───── Data for this task

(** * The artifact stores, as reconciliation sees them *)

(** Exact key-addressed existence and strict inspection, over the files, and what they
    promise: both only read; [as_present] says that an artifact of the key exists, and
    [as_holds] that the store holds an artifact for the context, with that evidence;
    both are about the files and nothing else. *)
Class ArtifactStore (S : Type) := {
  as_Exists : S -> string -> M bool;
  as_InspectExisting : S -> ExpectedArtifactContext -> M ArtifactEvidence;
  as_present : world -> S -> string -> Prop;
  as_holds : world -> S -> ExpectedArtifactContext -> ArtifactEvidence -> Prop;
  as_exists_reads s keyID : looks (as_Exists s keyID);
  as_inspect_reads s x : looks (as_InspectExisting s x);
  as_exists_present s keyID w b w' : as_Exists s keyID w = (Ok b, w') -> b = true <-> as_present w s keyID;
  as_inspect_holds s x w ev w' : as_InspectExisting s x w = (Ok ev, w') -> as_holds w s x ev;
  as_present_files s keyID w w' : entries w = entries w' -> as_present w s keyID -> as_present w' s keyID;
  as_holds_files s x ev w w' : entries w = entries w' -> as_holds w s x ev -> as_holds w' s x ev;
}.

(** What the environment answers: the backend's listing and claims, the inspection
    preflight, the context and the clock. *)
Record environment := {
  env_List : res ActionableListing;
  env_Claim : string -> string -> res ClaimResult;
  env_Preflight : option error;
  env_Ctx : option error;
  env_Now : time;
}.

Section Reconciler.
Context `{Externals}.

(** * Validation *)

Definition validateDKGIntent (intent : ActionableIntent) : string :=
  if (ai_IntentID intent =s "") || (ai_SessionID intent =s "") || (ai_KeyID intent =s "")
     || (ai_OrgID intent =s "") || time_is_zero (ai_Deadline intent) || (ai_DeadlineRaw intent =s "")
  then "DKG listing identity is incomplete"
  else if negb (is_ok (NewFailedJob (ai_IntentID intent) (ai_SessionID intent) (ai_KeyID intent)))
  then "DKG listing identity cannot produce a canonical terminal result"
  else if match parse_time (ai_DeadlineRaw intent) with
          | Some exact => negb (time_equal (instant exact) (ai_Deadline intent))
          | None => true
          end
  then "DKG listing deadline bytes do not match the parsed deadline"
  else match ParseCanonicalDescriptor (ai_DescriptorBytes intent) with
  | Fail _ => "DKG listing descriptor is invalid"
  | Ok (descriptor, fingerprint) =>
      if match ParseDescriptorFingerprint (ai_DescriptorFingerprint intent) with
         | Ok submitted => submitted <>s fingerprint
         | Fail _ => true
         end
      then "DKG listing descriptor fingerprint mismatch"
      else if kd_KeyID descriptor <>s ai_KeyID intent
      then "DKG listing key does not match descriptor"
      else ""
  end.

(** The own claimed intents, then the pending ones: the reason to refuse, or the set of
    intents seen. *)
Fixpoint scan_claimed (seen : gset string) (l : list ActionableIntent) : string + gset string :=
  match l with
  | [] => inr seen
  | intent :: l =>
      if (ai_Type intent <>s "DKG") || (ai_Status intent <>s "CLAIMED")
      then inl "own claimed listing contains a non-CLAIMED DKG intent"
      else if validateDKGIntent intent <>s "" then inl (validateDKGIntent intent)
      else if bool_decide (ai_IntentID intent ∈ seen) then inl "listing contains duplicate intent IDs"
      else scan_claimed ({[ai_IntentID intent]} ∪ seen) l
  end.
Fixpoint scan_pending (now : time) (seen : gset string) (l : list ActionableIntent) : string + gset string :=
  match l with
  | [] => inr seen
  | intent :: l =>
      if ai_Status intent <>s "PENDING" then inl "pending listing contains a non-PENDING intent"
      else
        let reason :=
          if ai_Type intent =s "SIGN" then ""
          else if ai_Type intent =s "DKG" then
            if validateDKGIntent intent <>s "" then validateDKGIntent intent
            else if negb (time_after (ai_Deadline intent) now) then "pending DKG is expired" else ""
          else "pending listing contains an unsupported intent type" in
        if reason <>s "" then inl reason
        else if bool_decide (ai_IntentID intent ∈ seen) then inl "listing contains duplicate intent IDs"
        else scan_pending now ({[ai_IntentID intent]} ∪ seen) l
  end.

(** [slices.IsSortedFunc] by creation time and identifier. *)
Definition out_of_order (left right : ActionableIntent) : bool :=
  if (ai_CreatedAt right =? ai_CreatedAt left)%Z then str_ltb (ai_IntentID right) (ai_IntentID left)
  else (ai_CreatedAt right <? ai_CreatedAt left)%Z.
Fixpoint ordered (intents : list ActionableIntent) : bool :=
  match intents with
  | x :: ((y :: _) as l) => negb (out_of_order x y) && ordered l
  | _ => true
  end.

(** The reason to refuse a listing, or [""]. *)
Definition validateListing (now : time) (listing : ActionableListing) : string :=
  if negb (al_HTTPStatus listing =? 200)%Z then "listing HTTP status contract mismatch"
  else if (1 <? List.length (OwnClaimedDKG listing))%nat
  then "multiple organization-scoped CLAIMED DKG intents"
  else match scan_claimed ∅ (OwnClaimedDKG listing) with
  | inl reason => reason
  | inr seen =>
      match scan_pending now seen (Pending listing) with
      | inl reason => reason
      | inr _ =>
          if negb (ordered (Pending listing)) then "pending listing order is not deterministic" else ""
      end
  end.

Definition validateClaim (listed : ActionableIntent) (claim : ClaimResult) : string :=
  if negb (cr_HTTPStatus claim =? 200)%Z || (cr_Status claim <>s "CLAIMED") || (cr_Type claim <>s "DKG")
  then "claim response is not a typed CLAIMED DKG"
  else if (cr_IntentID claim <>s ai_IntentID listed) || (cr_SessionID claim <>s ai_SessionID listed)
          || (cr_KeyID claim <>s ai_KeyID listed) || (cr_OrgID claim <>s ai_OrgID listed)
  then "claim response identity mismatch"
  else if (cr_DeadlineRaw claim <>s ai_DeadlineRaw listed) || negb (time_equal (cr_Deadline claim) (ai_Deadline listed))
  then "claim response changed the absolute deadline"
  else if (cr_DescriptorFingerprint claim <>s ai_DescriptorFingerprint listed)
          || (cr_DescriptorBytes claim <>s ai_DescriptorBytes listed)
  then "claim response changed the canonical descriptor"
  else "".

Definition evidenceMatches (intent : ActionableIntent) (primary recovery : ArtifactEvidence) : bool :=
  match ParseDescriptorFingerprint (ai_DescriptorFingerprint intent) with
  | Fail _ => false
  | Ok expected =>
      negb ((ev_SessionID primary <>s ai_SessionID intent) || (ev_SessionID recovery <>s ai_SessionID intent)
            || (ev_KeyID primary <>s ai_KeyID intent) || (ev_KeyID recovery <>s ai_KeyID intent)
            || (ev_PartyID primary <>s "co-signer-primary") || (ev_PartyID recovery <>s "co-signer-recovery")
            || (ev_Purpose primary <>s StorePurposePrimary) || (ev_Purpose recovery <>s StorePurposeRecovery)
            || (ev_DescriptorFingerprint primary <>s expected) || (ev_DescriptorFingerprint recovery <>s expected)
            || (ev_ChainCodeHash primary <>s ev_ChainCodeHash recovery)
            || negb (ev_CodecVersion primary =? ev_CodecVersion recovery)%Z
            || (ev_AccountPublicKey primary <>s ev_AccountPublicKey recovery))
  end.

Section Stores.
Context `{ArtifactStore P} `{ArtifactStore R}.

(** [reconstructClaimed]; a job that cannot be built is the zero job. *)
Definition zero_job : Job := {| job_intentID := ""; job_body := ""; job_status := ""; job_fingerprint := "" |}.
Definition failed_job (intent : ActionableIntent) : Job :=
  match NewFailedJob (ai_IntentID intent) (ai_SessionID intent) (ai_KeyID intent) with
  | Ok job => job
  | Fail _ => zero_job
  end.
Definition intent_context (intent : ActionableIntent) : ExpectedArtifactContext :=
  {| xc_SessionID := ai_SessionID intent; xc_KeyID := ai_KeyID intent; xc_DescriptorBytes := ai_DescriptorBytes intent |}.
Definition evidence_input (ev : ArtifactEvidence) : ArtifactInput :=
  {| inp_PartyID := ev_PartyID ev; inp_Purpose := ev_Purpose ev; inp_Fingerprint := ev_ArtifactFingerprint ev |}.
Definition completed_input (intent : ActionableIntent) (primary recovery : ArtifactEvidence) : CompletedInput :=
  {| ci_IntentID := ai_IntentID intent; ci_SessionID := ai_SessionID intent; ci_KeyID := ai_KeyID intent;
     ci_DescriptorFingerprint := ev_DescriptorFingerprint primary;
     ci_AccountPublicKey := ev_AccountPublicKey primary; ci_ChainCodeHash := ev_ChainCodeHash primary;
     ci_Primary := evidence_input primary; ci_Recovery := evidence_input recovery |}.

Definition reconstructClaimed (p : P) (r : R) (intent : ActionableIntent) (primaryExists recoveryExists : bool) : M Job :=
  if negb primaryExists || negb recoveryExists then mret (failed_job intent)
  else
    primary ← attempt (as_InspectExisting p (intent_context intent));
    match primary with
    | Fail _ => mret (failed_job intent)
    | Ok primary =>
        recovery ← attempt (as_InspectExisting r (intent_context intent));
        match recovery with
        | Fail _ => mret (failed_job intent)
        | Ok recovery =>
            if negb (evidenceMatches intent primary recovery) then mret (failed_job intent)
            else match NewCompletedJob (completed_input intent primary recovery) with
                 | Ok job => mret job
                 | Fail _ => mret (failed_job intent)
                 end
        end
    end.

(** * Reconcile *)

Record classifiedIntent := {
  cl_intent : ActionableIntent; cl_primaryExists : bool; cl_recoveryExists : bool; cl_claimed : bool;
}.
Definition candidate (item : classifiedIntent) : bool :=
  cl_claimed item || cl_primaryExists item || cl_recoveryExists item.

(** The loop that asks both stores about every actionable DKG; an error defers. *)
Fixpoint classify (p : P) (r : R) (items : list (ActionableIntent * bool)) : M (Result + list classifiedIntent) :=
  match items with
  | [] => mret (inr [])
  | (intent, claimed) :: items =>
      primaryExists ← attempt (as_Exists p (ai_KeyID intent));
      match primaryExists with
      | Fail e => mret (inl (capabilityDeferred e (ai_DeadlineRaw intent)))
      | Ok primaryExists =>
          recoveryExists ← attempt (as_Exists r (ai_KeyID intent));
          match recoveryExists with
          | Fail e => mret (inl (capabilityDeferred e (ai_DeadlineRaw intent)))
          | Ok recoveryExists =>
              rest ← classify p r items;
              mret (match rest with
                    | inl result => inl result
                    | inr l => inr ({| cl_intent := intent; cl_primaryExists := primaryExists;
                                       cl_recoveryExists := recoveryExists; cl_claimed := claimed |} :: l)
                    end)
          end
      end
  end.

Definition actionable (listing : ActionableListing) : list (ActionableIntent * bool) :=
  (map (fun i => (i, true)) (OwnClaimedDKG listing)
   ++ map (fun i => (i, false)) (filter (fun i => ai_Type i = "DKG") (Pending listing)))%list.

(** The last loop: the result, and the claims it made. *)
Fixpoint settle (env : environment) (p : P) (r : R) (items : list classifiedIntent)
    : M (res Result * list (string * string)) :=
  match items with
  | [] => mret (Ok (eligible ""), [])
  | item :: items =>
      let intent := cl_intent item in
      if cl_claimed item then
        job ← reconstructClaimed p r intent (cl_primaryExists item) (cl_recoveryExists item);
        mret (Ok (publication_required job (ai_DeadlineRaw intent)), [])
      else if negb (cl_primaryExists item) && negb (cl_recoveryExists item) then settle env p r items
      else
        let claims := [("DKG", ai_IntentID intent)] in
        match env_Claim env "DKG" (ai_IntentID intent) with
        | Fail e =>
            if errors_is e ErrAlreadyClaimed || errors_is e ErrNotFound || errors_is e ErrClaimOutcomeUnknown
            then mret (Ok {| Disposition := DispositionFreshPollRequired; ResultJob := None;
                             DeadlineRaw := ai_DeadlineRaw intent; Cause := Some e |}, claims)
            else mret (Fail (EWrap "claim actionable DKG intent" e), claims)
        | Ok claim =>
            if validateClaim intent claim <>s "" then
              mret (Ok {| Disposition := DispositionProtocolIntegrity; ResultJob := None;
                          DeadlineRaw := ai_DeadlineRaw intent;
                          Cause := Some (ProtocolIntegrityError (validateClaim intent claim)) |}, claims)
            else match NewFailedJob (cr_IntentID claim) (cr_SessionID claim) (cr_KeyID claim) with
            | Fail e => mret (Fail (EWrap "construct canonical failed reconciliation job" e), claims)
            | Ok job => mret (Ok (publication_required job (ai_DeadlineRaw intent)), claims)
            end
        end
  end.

──────────

Only those lines of the entries above that run from the line containing "(** The reason" to the line containing "else if (cr_DescriptorFingerprint", both included, should be transcribed exactly.

**Answer to the problem**
(** The reason to refuse a listing, or [""]. *)
Definition validateListing (now : time) (listing : ActionableListing) : string :=
  if negb (al_HTTPStatus listing =? 200)%Z then "listing HTTP status contract mismatch"
  else if (1 <? List.length (OwnClaimedDKG listing))%nat
  then "multiple organization-scoped CLAIMED DKG intents"
  else match scan_claimed ∅ (OwnClaimedDKG listing) with
  | inl reason => reason
  | inr seen =>
      match scan_pending now seen (Pending listing) with
      | inl reason => reason
      | inr _ =>
          if negb (ordered (Pending listing)) then "pending listing order is not deterministic" else ""
      end
  end.

Definition validateClaim (listed : ActionableIntent) (claim : ClaimResult) : string :=
  if negb (cr_HTTPStatus claim =? 200)%Z || (cr_Status claim <>s "CLAIMED") || (cr_Type claim <>s "DKG")
  then "claim response is not a typed CLAIMED DKG"
  else if (cr_IntentID claim <>s ai_IntentID listed) || (cr_SessionID claim <>s ai_SessionID listed)
          || (cr_KeyID claim <>s ai_KeyID listed) || (cr_OrgID claim <>s ai_OrgID listed)
  then "claim response identity mismatch"
  else if (cr_DeadlineRaw claim <>s ai_DeadlineRaw listed) || negb (time_equal (cr_Deadline claim) (ai_Deadline listed))
  then "claim response changed the absolute deadline"
  else if (cr_DescriptorFingerprint claim <>s ai_DescriptorFingerprint listed)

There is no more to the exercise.